| PROBLEM |
Of all the lines below, output only those starting at the one with "Lemma sample_policy_wf : policy_wf" and ending at the one with "policy_wf sample_policy /\", both ends included, exactly as written.

:: DATA FOR ANALYSIS

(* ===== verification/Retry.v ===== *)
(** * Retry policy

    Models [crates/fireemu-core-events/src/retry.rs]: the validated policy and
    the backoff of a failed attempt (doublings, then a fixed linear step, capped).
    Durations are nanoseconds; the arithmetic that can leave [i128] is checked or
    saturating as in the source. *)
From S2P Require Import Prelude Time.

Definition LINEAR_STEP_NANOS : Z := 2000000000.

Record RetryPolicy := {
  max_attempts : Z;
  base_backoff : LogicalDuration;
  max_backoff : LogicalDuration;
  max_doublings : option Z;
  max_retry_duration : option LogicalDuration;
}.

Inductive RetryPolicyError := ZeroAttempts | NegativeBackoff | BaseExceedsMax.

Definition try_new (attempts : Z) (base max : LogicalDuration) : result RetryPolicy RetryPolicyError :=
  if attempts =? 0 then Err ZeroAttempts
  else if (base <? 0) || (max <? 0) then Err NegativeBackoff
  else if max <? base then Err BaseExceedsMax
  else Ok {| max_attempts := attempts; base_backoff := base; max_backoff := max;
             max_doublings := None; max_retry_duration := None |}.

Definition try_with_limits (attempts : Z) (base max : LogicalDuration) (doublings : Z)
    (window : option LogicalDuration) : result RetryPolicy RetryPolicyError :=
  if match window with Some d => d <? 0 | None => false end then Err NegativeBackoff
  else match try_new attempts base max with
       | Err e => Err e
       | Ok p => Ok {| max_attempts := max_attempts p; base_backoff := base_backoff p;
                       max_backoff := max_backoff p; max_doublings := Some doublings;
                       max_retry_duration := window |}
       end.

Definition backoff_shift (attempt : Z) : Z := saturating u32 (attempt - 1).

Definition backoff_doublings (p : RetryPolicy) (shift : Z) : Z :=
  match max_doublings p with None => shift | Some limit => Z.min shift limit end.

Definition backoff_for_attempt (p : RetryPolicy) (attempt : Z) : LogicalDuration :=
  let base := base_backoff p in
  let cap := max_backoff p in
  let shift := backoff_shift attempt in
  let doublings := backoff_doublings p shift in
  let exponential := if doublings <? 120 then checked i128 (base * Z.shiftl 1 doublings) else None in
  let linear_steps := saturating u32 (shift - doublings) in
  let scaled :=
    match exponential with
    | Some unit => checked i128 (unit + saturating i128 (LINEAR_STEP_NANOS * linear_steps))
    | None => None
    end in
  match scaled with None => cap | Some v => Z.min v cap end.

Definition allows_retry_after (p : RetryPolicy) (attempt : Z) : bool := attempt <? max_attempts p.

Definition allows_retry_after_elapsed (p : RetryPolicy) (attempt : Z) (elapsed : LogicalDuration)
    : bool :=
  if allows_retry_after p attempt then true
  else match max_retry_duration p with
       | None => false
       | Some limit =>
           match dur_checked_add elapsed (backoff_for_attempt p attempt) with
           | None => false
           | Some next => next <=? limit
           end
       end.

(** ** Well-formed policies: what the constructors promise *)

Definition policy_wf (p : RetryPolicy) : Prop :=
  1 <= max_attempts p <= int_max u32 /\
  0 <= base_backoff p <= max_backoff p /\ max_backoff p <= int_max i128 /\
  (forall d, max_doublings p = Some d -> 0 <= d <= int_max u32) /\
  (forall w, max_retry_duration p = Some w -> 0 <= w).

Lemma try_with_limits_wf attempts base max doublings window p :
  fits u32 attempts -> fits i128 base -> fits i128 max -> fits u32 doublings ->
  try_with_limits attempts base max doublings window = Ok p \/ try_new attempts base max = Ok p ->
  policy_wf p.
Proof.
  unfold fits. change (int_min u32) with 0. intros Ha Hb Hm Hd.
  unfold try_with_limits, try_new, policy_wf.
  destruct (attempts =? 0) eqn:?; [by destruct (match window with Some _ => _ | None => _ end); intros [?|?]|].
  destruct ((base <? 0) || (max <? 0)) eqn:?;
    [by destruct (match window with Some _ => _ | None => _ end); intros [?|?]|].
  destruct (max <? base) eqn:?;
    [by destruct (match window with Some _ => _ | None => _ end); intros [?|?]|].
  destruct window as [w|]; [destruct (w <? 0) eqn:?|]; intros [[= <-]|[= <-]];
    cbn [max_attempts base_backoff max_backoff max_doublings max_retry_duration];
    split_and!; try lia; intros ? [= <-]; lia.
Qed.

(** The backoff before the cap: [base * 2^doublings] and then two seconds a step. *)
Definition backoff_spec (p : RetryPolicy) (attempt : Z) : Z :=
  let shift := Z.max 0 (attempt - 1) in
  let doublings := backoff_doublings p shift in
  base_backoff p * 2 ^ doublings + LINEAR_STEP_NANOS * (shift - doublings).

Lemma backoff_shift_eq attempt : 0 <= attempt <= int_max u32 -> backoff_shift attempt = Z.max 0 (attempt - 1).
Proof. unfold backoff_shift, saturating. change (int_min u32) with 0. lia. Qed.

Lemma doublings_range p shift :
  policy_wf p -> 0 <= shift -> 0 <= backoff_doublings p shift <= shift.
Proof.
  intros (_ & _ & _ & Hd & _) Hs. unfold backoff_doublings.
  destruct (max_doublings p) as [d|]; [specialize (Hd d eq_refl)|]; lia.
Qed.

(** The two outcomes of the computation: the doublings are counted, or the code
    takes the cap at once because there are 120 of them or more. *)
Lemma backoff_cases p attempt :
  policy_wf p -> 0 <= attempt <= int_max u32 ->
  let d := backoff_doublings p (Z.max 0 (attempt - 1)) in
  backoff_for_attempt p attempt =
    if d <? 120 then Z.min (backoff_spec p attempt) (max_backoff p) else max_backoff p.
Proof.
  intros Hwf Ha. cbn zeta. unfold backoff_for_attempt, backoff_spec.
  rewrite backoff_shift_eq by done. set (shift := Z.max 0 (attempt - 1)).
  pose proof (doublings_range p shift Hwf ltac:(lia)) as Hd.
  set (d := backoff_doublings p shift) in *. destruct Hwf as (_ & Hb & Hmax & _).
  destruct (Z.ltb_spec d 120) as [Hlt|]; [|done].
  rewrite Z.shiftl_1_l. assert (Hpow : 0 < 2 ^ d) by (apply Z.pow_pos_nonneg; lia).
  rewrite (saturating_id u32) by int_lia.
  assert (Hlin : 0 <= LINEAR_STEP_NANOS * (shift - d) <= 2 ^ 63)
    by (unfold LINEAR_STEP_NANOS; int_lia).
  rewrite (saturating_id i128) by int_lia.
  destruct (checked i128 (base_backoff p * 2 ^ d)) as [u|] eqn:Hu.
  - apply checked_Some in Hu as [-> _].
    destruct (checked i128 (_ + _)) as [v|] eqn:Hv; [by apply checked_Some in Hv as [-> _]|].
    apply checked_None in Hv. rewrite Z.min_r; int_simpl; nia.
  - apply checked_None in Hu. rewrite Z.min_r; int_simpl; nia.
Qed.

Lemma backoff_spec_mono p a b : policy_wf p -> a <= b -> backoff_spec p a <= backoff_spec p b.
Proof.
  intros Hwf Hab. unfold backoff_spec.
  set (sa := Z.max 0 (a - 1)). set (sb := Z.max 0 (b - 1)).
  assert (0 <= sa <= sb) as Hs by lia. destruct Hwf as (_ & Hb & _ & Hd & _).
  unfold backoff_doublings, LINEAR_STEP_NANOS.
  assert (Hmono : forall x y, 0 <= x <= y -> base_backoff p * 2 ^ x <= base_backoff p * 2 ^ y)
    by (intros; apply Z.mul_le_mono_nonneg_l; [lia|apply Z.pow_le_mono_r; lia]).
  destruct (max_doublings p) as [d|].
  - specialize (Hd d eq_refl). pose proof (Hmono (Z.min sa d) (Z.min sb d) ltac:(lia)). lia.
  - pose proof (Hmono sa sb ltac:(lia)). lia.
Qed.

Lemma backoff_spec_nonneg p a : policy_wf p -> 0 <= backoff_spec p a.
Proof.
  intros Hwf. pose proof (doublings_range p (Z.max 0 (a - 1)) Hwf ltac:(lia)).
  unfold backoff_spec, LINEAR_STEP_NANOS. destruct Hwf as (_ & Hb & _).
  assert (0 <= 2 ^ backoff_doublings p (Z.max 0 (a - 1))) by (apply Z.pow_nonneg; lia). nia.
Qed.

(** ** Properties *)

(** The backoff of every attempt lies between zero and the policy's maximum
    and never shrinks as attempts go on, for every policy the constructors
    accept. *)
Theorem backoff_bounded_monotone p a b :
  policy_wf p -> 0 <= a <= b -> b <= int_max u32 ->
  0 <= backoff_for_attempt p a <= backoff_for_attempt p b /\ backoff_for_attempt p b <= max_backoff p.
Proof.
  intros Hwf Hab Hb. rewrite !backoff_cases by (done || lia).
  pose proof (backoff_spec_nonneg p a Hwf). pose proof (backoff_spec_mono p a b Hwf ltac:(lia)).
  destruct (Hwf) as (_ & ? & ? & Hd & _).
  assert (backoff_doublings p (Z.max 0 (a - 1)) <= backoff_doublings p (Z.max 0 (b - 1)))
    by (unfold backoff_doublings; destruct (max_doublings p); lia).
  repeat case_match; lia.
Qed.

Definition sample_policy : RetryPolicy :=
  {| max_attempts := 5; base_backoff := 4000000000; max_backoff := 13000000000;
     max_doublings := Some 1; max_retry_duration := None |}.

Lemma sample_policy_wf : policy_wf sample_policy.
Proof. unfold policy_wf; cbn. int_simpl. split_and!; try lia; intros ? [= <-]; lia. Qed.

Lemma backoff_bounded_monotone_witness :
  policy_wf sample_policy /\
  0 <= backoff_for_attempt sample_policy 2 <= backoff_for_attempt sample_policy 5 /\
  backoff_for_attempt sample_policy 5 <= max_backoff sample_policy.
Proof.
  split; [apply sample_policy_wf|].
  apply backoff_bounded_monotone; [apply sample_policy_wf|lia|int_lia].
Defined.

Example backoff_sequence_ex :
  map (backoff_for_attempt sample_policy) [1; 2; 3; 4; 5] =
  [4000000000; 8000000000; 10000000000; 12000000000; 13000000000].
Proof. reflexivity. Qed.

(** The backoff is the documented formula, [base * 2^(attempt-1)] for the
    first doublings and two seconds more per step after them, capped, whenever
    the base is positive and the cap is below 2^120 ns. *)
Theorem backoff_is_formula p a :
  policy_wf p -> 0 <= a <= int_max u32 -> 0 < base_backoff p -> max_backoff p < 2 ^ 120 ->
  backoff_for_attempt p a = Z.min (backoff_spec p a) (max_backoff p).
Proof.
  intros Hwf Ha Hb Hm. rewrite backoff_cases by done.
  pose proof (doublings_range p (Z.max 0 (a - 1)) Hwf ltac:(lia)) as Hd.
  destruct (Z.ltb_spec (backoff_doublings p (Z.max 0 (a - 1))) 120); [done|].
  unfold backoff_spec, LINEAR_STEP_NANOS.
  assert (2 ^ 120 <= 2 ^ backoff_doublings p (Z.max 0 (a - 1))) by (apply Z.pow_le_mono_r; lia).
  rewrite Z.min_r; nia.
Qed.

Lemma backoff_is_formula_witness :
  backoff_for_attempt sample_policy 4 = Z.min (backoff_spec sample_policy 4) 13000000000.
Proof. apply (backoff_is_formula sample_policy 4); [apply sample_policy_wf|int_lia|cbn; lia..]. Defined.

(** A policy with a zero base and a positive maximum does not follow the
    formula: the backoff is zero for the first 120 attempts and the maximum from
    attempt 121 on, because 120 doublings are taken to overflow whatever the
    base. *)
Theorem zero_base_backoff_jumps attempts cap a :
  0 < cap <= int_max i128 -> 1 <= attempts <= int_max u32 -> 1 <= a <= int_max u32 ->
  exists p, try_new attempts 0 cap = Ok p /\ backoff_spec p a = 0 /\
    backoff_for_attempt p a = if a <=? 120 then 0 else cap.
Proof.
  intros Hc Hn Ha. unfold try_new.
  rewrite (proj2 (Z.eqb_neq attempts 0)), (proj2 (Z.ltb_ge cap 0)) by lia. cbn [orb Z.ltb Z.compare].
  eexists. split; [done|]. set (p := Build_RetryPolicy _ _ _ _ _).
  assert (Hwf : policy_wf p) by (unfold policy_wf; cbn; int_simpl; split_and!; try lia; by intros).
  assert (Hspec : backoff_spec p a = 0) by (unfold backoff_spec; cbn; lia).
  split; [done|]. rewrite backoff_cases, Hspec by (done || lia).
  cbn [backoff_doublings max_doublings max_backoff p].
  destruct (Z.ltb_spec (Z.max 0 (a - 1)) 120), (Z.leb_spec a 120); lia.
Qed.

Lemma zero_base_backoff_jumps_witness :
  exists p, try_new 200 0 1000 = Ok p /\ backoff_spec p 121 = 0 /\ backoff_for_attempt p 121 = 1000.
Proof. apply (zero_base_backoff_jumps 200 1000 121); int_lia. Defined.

::::

| EXERCISE RESULT |
Lemma sample_policy_wf : policy_wf sample_policy.
Proof. unfold policy_wf; cbn. int_simpl. split_and!; try lia; intros ? [= <-]; lia. Qed.

Lemma backoff_bounded_monotone_witness :
  policy_wf sample_policy /\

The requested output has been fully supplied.